Scriverne ora potrebbe suonare quasi beffardo, ma chi poteva presagire solo poche settimane fa la situazione che stiamo vivendo? Per prima cosa mi viene da pensare alle date, che un po’ mi ossessionano, dico la verità. Non sempre, ma ci sono dei momenti in cui sembrano portarci sprazzi del passato con toni più vividi, per correlazioni che forse son solo nella nostra testa ma che pure non riusciamo a ignorare del tutto. Così risalire a un evento è talvolta cercare le ragioni di un vissuto che riguarda noi o altri, almeno coltivare ipotesi di somiglianza, per così dire.
Silvio Pellico fu arrestato nell’ottobre del 1820. Nel suo rendiconto lascia talora spazio a strane coincidenze, pur non annoverate esplicitamente come tali, ma che registra in forma di episodi dai risvolti per certi aspetti premonitori. Intervengono è evidente lo stato psicologico del detenuto e la difficoltà di dominare le forti impressioni causate dall’arresto.
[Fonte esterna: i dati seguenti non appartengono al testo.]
(** * Quilt macro-gate detector: a shallow embedding and its properties

    The development follows [Quilt/macro_gate_detector/macro_gate_detector.py]
    and [circuit_json_processing/circuit_json_parsing.py]:

    - [Py]       the few Python built-ins the code relies on ([repr], [str],
                 [sorted], slicing, [range]);
    - [MD5]      RFC 1321, the digest behind [hashlib.md5(..).hexdigest()];
    - [Detector] [MacroGateDetector]: [hash_sequence], [detect_patterns],
                 [find_non_overlapping_macros];
    - [Labeler]  [SemanticLabeler]: [analyze_gate_sequence],
                 [match_known_pattern], [label_macro];
    - [Graph]    [convert_to_app_circuit_format] and [parse_circuit_dag];
    - [Spec], [GraphSpec]  the predicates the statements are written with;
    - [Inputs]   the concrete sequences and analysis results of the examples.

    Python integers are [Z], strings are [string] (read as UTF-8 bytes), dicts
    whose iteration order reaches the output are association lists in
    insertion order, dicts that are only looked up are [gmap]s. *)

From Stdlib Require Import ZArith Ascii String List Lia OrderedTypeEx.
From stdpp Require Import base tactics option list strings gmap pretty sorting.

Local Open Scope Z_scope.
Local Open Scope string_scope.
Local Open Scope list_scope.

(* ===================================================================== *)
(** ** Python built-ins *)
(* ===================================================================== *)

Module Py.

(** [", ".join(items)] *)
Fixpoint join (sep : string) (items : list string) : string :=
  match items with
  | [] => ""
  | [x] => x
  | x :: rest => x +:+ sep +:+ join sep rest
  end.

Definition hex_digit (n : N) : ascii :=
  match n with
  | 0%N => "0" | 1%N => "1" | 2%N => "2" | 3%N => "3" | 4%N => "4"
  | 5%N => "5" | 6%N => "6" | 7%N => "7" | 8%N => "8" | 9%N => "9"
  | 10%N => "a" | 11%N => "b" | 12%N => "c" | 13%N => "d" | 14%N => "e"
  | _ => "f"
  end%char.

(** two lowercase hexadecimal digits of a byte *)
Definition hex_byte (n : N) : string :=
  String (hex_digit (n / 16)) (String (hex_digit (n mod 16)) "").

Fixpoint contains_char (c : ascii) (s : string) : bool :=
  match s with
  | EmptyString => false
  | String d s' => if Ascii.eqb c d then true else contains_char c s'
  end.

(** [repr] picks double quotes only when the text has a single quote and
    no double quote. *)
Definition double_quote : ascii := ascii_of_N 34.

Definition repr_quote (s : string) : ascii :=
  if contains_char "'"%char s && negb (contains_char double_quote s)
  then double_quote else "'"%char.

(** One character of [repr(str)]: backslash and the chosen quote are
    escaped, tab, newline and carriage return get their letter, the other
    ASCII control characters are written [\xNN]; bytes from 0x80 on (UTF-8
    sequences of printable characters) are kept. *)
Definition repr_char (q c : ascii) : string :=
  let n := N_of_ascii c in
  if Ascii.eqb c "\"%char then "\\"
  else if Ascii.eqb c q then String "\"%char (String c "")
  else if N.eqb n 9 then "\t"
  else if N.eqb n 10 then "\n"
  else if N.eqb n 13 then "\r"
  else if (N.ltb n 32 || N.eqb n 127)%bool then "\x" +:+ hex_byte n
  else String c "".

Fixpoint repr_body (q : ascii) (s : string) : string :=
  match s with
  | EmptyString => ""
  | String c s' => repr_char q c +:+ repr_body q s'
  end.

(** [repr(s)] for a [str] *)
Definition repr_str (s : string) : string :=
  let q := repr_quote s in
  String q (repr_body q s) +:+ String q "".

(** [str(t)] for a tuple whose items are already rendered *)
Definition str_tuple (items : list string) : string :=
  match items with
  | [] => "()"
  | [x] => "(" +:+ x +:+ ",)"
  | _ => "(" +:+ join ", " items +:+ ")"
  end.

(** [str(l)] for a list whose items are already rendered *)
Definition str_list (items : list string) : string :=
  "[" +:+ join ", " items +:+ "]".

(** [str(i)] for an [int] *)
Definition str_int (i : Z) : string := pretty i.

(** Insertion of [x] in front of the first element it strictly precedes:
    elements that compare equal stay in arrival order. *)
Fixpoint insert_stable {A} (before : A → A → bool) (x : A) (l : list A)
  : list A :=
  match l with
  | [] => [x]
  | y :: l' => if before x y then x :: l else y :: insert_stable before x l'
  end.

(** [sorted(l)] / [l.sort()]: a stable sort; [before x y] says that [x] has
    to come strictly earlier than [y].  For [key=k] it is [k x < k y], for
    [key=k, reverse=True] it is [k y < k x] (Python keeps the original
    order of equal keys in both directions). *)
Definition sorted {A} (before : A → A → bool) (l : list A) : list A :=
  foldl (λ acc x, insert_stable before x acc) [] l.

(** [range(n)] as naturals, empty for [n <= 0] *)
Definition range (n : Z) : list nat := seq 0 (Z.to_nat n).

(** [range(a, b)] *)
Definition range2 (a b : Z) : list Z :=
  map (λ i, a + Z.of_nat i) (seq 0 (Z.to_nat (b - a))).

(** [l[i:j]] for [0 <= i] *)
Definition slice {A} (l : list A) (i j : nat) : list A :=
  take (j - i) (drop i l).

(** tuple comparison [(a1, a2) < (b1, b2)] *)
Definition pair_ltb (a b : Z * Z) : bool :=
  ((a.1 <? b.1) || ((a.1 =? b.1) && (a.2 <? b.2)))%Z.

(** the [before] of [sorted(key=.., reverse=True)] for a key that is a
    pair of integers: the larger key comes first *)
Definition descending {A} (key : A → Z * Z) (x y : A) : bool :=
  pair_ltb (key y) (key x).

(** [s.upper()] on ASCII text *)
Definition upper_char (c : ascii) : ascii :=
  let n := N_of_ascii c in
  if (N.leb 97 n && N.leb n 122)%bool then ascii_of_N (n - 32) else c.

Fixpoint upper (s : string) : string :=
  match s with
  | EmptyString => ""
  | String c s' => String (upper_char c) (upper s')
  end.

Definition is_digit (c : ascii) : bool :=
  let n := N_of_ascii c in (N.leb 48 n && N.leb n 57)%bool.

Fixpoint all_digits (s : string) : bool :=
  match s with
  | EmptyString => true
  | String c s' => is_digit c && all_digits s'
  end.

(** [s.isdigit()] on ASCII text *)
Definition isdigit (s : string) : bool :=
  match s with
  | EmptyString => false
  | _ => all_digits s
  end.

Fixpoint int_digits (acc : N) (s : string) : N :=
  match s with
  | EmptyString => acc
  | String c s' => int_digits (10 * acc + (N_of_ascii c - 48))%N s'
  end.

(** [int(s)] for a string of digits *)
Definition int_of_str (s : string) : Z := Z.of_N (int_digits 0 s).
Definition combineSection (index : nat) (result : ModelEntry) : string :=
  "## Model " +:+ pretty (index + 1)%nat +:+ ": " +:+ entry_model result
    +:+ (if entry_cached result then " (cached)" else "")
    +:+ newline +:+ newline
  +:+ (entry_response result +:+ newline +:+ newline)
  +:+ ("**Tokens used:** "
         +:+ pretty (default 0 (total_tokens (entry_usage result)))
         +:+ newline +:+ newline)
  +:+ ("---" +:+ newline +:+ newline).

Definition combineResponses (results : list ModelEntry) : string :=
  fold_left (fun combined section => combined +:+ section)
            (imap combineSection results)
            ("# Multi-Model Consultation Results" +:+ newline +:+ newline).

(** The model id the service resolves for a request (private
    [selectModel]), with the warnings it writes to the console. *)
Definition selectModel (explicitModel taskDescription : option string)
    (prompt : string) : option string * list string :=
  let description := default prompt (truthy taskDescription) in
  let auto := Some (id (ModelSelector.selectModel description)) in
  match truthy explicitModel with
  | Some requested =>
      match ModelSelector.getModelById requested with
      | ModelSelector.Descriptor modelConfig => (Some (id modelConfig), [])
      | ModelSelector.InheritedMember => (None, [])
      | ModelSelector.Undefined =>
          (auto,
           ["Invalid model ID: " +:+ requested +:+ ". Using auto-selection."])
      end
  | None => (auto, [])
  end.

(** [modelConfig ? modelConfig.id : modelId] in the multi-model loop. *)
Definition resolveBatchModel (modelId : string) : option string :=
  match ModelSelector.getModelById modelId with
  | ModelSelector.Descriptor modelConfig => Some (id modelConfig)
  | ModelSelector.InheritedMember => None
  | ModelSelector.Undefined => Some modelId
  end.

Definition checkCache (prompt : string) (model : option string)
    (cache : gmap string ConsultResult) : option ConsultResult :=
  cache !! generateCacheKey prompt model.

Definition cacheResult (prompt : string) (model : option string)
    (result : ConsultResult) (cache : gmap string ConsultResult)
  : gmap string ConsultResult :=
  <[generateCacheKey prompt model := result]> cache.

Definition rateLimitError (waitTimeSeconds : Z) : Error :=
  RateLimitError
    ("Rate limit exceeded. Please wait " +:+ pretty waitTimeSeconds
       +:+ " seconds before making another request.")
    waitTimeSeconds.

Definition zeroUsage : TokenUsage :=
  {| prompt_tokens := Some 0; completion_tokens := Some 0;
     total_tokens := Some 0 |}.

Definition errorEntry (modelId : string) (error : Error) : ModelEntry :=
  {| entry_model := modelId;
     entry_response := "Error: " +:+ error_message error;
     entry_usage := zeroUsage;
     entry_cached := false |}.

Definition resultEntry (modelId : string) (result : ConsultResult)
    (isCached : bool) : ModelEntry :=
  {| entry_model := modelId;
     entry_response := response result;
     entry_usage := usage result;
     entry_cached := isCached |}.

(** The sum of one usage field over the entries, a missing field counting
    as zero. *)
Definition sumTokens (field : TokenUsage -> option Z)
    (results : list ModelEntry) : Z :=
  foldr (fun entry acc => default 0 (field (entry_usage entry)) + acc) 0 results.

Section Service.
Context {U : Type}.
Variable consultAI :
  string -> option string -> list OpenRouterMessage -> U ->
  (Error + ConsultResult) * U.
Variable requestsPerMinute : JsNumber.number.
Variable maxHistoryLength : JsNumber.number.

(** Everything the service and its collaborators hold between requests. *)
Record State := {
  limitMap : gmap string RateLimitEntry;
  histories : gmap string (list OpenRouterMessage);
  cache : gmap string ConsultResult;
  upstream : U;
  warnings : list string
}.

Definition setLimitMap (m : gmap string RateLimitEntry) (s : State) : State :=
  {| limitMap := m; histories := histories s; cache := cache s;
     upstream := upstream s; warnings := warnings s |}.

Definition setHistories (h : gmap string (list OpenRouterMessage)) (s : State)
  : State :=
  {| limitMap := limitMap s; histories := h; cache := cache s;
     upstream := upstream s; warnings := warnings s |}.

Definition setCache (c : gmap string ConsultResult) (s : State) : State :=
  {| limitMap := limitMap s; histories := histories s; cache := c;
     upstream := upstream s; warnings := warnings s |}.

Definition setUpstream (u : U) (s : State) : State :=
  {| limitMap := limitMap s; histories := histories s; cache := cache s;
     upstream := u; warnings := warnings s |}.

Definition warn (ws : list string) (s : State) : State :=
  {| limitMap := limitMap s; histories := histories s; cache := cache s;
     upstream := upstream s; warnings := warnings s ++ ws |}.

(** [if (clear_history && conversation_id) clearHistory(conversation_id)] *)
Definition clearIfRequested (args : ConsultArgs) (s : State) : State :=
  match truthy (conversation_id args) with
  | Some conversationId =>
      if default false (clear_history args) then
        setHistories (HistoryManager.clearHistory conversationId (histories s)) s
      else s
  | None => s
  end.

Definition rateLimitId (args : ConsultArgs) : string :=
  default "global" (truthy (conversation_id args)).

(** The accumulators of the multi-model loop. *)
Record Batch := {
  results : list ModelEntry;
  totalPromptTokens : Z;
  totalCompletionTokens : Z;
  totalTokens : Z;
  state : State
}.

(** The end of the [try] block: push the entry, add its usage. *)
Definition collect (b : Batch) (s : State) (modelId : string)
    (result : ConsultResult) (isCached : bool) : Batch :=
  {| results := results b ++ [resultEntry modelId result isCached];
     totalPromptTokens :=
       totalPromptTokens b + default 0 (prompt_tokens (usage result));
     totalCompletionTokens :=
       totalCompletionTokens b + default 0 (completion_tokens (usage result));
     totalTokens := totalTokens b + default 0 (total_tokens (usage result));
     state := s |}.

(** The [catch] block: push an error entry, leave the totals alone. *)
Definition recover (b : Batch) (s : State) (modelId : string) (error : Error)
  : Batch :=
  {| results := results b ++ [errorEntry modelId error];
     totalPromptTokens := totalPromptTokens b;
     totalCompletionTokens := totalCompletionTokens b;
     totalTokens := totalTokens b;
     state := s |}.

(** One iteration of [for (const modelId of models)]. *)
Definition consultOne (args : ConsultArgs) (b : Batch) (modelId : string)
  : Batch :=
  let s := state b in
  let selectedModel := resolveBatchModel modelId in
  match truthy (conversation_id args) with
  | Some conversationId =>
      let '(history, hs) :=
        HistoryManager.getHistory conversationId (histories s) in
      let s1 := setHistories hs s in
      match consultAI (prompt args) selectedModel history (upstream s1) with
      | (inr result, u) => collect b (setUpstream u s1) modelId result false
      | (inl error, u) => recover b (setUpstream u s1) modelId error
      end
  | None =>
      match checkCache (prompt args) selectedModel (cache s) with
      | Some cachedResult => collect b s modelId cachedResult true
      | None =>
          match consultAI (prompt args) selectedModel [] (upstream s) with
          | (inr result, u) =>
              collect b
                (setCache (cacheResult (prompt args) selectedModel result
                                       (cache s))
                          (setUpstream u s))
                modelId result false
          | (inl error, u) => recover b (setUpstream u s) modelId error
          end
      end
  end.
Ricorda la piazzetta veneziana, nei pressi del palazzo del Doge, che un pover’uomo gli indicò quale luogo di sventura – mesi dopo Pellico e Maroncelli, suo compagno di prigionia, vi avrebbero ascoltato la sentenza.
Ma c’è anche l’attaccamento spontaneo, generoso e insperato, di molti: custodi, intendenti, civili che vivevano nei pressi delle prigioni e che lo incoraggiano rivolgendogli un saluto, furtive parole di affetto; immensa carità, lo scrive più volte, per un’anima stremata. Umano conforto che ritrova allo Spielberg nella persona del vecchio Schiller, il sorvegliante dai modi burberi ma di gran cuore, nelle guardie che lo accompagnano per l’ora d’aria, nei medici, nei cappellani. Proprio tale umanità gli permise di non recidere il filo sottile che lo legava alla vita, di non sconfortarsi oltre ogni limite, di reggere nel corpo e nello spirito, di superare le mancanze del cibo cattivo – non furono pochi i prigionieri italiani morti per malnutrizione – di vincere le malattie – stati febbrili, coliche, affezioni respiratorie che sovente lo affliggevano, contribuendo a demoralizzarlo.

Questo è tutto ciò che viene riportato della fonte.